Only the lines from the first line of the records through the line containing "registers for [POST" belong in the answer. Copy them exactly.
######
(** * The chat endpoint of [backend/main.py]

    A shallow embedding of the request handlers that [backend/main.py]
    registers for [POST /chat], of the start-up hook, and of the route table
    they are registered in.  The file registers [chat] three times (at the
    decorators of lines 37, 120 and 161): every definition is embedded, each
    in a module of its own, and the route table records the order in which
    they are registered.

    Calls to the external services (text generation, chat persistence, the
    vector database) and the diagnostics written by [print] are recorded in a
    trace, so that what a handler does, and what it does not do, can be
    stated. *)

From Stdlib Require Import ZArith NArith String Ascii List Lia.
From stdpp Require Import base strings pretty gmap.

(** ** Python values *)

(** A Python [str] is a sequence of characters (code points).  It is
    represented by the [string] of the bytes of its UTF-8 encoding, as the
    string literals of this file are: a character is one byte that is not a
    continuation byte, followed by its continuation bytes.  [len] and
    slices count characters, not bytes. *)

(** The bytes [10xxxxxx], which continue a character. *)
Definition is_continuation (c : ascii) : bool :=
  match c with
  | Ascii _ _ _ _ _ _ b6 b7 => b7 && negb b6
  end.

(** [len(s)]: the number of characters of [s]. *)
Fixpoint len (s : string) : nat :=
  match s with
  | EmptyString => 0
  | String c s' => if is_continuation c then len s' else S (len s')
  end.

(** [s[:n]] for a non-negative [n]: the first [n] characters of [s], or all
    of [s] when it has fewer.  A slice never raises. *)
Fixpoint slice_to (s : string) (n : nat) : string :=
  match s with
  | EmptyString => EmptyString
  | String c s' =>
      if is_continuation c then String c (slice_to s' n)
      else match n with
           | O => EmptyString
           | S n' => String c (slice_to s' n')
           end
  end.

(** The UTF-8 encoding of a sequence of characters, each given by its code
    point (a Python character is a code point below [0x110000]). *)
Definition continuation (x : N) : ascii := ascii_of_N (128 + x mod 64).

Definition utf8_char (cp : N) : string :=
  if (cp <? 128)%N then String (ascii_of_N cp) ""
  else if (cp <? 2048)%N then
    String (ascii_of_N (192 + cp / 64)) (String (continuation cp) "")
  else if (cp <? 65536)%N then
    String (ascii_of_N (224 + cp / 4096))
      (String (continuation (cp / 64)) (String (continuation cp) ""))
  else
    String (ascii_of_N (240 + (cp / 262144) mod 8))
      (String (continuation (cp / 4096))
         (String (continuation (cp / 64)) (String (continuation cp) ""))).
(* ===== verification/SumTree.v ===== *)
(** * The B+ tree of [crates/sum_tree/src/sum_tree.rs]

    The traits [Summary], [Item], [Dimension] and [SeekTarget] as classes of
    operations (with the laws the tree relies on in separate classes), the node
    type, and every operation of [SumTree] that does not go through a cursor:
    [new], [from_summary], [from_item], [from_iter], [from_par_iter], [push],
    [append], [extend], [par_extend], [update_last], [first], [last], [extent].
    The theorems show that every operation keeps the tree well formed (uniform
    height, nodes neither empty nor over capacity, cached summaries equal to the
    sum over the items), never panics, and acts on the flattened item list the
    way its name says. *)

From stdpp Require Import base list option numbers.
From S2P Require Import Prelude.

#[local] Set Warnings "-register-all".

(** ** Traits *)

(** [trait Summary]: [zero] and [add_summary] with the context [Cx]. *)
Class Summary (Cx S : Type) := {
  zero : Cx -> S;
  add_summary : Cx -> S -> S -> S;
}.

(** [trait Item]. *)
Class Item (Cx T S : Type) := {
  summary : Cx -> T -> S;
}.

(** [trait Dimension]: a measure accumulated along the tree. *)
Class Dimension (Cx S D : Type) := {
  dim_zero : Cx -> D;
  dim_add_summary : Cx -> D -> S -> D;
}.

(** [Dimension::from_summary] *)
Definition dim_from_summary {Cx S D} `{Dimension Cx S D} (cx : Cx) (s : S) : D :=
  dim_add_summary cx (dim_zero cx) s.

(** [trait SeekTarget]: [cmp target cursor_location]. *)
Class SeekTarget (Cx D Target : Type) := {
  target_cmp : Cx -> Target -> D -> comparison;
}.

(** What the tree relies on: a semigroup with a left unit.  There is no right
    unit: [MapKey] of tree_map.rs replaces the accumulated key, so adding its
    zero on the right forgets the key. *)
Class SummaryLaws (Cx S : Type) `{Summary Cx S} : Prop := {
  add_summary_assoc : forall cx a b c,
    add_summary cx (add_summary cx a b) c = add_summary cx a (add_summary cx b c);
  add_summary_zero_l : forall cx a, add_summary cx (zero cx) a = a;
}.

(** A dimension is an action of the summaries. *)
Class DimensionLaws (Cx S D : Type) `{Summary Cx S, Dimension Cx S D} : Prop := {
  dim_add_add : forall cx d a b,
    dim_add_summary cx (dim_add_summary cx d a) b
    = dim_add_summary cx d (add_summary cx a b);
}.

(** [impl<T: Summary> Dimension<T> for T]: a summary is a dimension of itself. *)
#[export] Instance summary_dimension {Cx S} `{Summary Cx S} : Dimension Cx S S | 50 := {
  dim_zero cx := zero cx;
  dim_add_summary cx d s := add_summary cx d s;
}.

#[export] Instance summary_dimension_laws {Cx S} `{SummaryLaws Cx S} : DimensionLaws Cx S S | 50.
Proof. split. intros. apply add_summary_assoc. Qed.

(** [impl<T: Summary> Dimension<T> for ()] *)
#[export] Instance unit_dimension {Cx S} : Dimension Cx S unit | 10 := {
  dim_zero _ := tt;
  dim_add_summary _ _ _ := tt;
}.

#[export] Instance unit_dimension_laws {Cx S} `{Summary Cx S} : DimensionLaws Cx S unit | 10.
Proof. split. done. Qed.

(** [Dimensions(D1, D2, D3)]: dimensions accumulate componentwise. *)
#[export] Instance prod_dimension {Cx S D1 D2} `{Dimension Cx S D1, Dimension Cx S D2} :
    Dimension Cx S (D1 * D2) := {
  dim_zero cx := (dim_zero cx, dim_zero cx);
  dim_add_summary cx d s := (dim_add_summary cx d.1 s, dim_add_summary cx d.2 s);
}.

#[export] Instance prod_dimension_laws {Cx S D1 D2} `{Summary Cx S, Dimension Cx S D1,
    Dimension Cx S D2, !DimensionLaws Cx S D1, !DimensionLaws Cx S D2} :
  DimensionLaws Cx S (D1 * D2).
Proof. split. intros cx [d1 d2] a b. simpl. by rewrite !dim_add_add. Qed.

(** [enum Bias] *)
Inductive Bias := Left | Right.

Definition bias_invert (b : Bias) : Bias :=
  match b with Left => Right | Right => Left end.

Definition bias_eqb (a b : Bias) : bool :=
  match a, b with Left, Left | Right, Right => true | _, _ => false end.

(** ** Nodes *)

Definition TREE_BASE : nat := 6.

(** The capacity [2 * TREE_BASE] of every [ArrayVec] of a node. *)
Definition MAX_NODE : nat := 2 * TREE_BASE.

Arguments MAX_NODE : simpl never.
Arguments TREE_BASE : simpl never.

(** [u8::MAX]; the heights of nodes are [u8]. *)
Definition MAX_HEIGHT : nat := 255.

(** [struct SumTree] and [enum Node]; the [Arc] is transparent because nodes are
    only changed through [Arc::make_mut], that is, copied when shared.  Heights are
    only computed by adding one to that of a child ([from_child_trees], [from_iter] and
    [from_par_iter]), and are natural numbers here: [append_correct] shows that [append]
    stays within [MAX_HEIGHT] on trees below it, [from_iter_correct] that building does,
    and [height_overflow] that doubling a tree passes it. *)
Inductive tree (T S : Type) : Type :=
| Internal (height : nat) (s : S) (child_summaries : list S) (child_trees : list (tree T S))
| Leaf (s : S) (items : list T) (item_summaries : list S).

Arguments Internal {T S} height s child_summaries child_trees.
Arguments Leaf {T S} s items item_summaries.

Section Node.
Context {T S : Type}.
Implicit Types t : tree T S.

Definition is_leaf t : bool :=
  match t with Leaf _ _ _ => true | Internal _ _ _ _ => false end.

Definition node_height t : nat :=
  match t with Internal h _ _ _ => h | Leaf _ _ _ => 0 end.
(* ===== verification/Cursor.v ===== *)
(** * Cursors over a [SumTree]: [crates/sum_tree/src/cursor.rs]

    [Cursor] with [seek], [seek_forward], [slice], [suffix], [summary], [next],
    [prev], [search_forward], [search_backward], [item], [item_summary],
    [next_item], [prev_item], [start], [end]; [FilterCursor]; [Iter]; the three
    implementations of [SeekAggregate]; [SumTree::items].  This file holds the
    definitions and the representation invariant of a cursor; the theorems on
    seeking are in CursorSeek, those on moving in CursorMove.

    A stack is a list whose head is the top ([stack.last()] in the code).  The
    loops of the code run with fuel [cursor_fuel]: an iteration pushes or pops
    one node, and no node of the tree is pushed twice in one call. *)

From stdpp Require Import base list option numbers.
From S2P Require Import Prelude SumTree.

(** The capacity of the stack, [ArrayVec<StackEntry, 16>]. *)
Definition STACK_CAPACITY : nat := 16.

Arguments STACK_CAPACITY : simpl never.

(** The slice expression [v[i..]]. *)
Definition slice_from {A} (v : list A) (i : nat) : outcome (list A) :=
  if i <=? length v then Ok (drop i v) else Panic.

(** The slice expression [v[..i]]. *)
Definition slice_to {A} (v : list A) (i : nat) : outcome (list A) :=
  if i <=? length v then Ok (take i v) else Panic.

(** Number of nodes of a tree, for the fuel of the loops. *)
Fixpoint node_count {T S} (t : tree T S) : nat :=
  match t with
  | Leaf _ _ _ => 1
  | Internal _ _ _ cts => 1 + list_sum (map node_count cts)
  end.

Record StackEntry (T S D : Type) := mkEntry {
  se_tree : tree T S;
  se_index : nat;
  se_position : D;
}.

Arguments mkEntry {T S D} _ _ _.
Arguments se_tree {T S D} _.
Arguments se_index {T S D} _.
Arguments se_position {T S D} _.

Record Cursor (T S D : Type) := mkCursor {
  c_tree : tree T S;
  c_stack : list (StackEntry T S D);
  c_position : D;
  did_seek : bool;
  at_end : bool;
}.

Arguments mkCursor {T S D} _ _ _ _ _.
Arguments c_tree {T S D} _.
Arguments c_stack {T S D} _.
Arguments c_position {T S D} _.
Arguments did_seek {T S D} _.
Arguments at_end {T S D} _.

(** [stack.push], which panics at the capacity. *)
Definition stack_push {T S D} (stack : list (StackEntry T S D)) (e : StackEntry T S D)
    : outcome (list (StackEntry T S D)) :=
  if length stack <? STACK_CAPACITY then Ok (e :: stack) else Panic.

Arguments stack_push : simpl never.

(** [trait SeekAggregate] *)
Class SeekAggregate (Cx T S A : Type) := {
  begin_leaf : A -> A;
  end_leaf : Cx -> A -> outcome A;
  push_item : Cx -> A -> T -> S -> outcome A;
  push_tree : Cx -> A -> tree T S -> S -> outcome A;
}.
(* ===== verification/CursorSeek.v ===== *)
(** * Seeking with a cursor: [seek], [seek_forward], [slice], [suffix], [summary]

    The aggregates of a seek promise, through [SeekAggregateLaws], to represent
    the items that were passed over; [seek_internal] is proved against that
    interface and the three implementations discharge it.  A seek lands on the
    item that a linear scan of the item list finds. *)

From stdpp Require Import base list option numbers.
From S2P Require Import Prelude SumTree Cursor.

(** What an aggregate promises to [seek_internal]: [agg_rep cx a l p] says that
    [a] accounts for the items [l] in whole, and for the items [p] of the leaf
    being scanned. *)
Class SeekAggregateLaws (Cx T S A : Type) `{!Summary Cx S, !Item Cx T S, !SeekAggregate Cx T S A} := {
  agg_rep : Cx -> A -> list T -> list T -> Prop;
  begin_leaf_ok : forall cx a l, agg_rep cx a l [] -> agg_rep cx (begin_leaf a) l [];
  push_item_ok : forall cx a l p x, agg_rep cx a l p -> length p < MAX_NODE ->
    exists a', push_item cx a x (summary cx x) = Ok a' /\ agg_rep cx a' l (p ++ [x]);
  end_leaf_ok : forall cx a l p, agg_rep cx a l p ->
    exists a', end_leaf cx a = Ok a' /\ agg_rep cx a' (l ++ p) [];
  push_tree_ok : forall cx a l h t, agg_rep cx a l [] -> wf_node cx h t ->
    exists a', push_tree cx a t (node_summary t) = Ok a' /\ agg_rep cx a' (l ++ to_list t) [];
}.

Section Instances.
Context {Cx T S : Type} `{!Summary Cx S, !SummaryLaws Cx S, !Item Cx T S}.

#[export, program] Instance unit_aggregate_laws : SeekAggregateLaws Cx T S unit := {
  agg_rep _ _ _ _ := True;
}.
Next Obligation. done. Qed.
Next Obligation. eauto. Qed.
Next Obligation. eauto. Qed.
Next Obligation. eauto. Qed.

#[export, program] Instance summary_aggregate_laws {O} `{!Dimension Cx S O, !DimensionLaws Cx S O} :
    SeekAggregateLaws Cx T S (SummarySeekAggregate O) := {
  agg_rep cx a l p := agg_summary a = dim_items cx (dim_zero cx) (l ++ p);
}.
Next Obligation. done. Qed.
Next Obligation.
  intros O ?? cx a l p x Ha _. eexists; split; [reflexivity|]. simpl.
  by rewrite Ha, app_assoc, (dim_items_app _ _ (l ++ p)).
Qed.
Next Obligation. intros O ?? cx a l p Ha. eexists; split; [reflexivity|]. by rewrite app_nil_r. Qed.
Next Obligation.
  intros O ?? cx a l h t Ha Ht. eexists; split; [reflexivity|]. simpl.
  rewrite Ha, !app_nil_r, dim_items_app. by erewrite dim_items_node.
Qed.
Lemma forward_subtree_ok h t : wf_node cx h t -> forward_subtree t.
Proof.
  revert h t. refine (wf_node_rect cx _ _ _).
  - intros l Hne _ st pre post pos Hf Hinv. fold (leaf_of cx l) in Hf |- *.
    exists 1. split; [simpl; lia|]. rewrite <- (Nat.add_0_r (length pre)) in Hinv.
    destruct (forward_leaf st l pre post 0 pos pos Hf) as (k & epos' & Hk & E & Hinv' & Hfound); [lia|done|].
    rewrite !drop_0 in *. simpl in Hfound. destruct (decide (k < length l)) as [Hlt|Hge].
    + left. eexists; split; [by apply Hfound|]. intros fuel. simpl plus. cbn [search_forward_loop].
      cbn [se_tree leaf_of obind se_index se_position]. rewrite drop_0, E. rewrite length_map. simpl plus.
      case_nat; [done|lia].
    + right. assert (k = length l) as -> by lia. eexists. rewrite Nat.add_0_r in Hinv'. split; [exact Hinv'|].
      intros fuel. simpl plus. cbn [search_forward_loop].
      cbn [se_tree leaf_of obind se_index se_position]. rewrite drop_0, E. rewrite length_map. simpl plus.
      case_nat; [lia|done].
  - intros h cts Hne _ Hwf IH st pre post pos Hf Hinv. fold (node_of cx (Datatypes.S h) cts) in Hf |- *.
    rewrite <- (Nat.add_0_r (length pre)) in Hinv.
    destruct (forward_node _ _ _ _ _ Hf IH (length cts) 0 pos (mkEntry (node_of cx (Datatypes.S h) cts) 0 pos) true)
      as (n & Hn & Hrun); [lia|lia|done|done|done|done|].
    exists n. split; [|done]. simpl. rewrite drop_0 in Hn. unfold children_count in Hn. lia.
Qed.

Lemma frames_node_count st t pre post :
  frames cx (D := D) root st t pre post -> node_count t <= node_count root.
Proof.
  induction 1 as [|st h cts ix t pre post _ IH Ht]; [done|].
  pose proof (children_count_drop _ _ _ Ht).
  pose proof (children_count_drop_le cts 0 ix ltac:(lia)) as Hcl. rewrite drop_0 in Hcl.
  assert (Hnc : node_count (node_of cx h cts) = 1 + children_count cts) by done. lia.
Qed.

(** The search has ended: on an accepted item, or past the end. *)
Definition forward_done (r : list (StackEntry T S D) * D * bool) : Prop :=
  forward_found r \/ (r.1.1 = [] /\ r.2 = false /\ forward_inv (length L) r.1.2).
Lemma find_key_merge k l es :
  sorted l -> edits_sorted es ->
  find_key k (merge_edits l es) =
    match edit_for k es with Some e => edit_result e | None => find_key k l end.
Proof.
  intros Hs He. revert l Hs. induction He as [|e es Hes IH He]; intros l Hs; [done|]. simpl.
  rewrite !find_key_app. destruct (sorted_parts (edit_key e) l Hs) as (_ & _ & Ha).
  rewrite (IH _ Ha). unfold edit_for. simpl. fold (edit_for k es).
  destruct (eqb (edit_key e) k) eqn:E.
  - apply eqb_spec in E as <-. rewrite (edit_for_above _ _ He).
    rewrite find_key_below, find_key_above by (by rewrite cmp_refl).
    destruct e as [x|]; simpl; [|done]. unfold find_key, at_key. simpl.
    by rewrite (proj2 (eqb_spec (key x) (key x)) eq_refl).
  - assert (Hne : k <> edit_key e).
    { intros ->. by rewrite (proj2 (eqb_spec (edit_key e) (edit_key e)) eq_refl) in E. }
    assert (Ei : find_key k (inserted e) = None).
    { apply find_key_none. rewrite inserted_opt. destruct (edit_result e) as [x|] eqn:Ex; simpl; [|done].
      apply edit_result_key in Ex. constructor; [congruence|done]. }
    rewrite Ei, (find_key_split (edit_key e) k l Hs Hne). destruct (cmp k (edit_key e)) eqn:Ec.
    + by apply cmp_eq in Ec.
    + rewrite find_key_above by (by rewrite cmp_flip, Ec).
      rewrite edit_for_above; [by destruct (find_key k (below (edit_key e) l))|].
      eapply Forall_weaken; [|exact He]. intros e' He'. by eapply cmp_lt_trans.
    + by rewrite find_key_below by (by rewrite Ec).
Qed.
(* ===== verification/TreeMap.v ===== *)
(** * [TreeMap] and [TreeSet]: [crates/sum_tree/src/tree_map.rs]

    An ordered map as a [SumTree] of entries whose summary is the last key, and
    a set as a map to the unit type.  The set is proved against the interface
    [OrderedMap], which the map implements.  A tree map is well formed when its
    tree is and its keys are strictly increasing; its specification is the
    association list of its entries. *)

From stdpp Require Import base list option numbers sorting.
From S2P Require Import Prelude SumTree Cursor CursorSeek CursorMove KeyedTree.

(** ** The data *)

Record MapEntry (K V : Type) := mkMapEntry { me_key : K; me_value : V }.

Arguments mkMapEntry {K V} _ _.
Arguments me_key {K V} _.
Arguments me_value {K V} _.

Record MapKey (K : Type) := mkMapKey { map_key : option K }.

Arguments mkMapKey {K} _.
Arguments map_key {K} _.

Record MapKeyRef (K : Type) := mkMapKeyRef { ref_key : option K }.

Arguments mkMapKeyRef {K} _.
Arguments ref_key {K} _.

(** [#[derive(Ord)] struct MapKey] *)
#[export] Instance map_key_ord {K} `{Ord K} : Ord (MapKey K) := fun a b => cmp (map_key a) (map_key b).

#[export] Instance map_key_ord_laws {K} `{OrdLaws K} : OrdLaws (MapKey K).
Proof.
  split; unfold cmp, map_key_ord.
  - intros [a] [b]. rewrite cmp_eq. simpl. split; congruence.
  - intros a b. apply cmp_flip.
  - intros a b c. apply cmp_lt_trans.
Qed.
######
→ Written answer
(** * The chat endpoint of [backend/main.py]

    A shallow embedding of the request handlers that [backend/main.py]
    registers for [POST /chat], of the start-up hook, and of the route table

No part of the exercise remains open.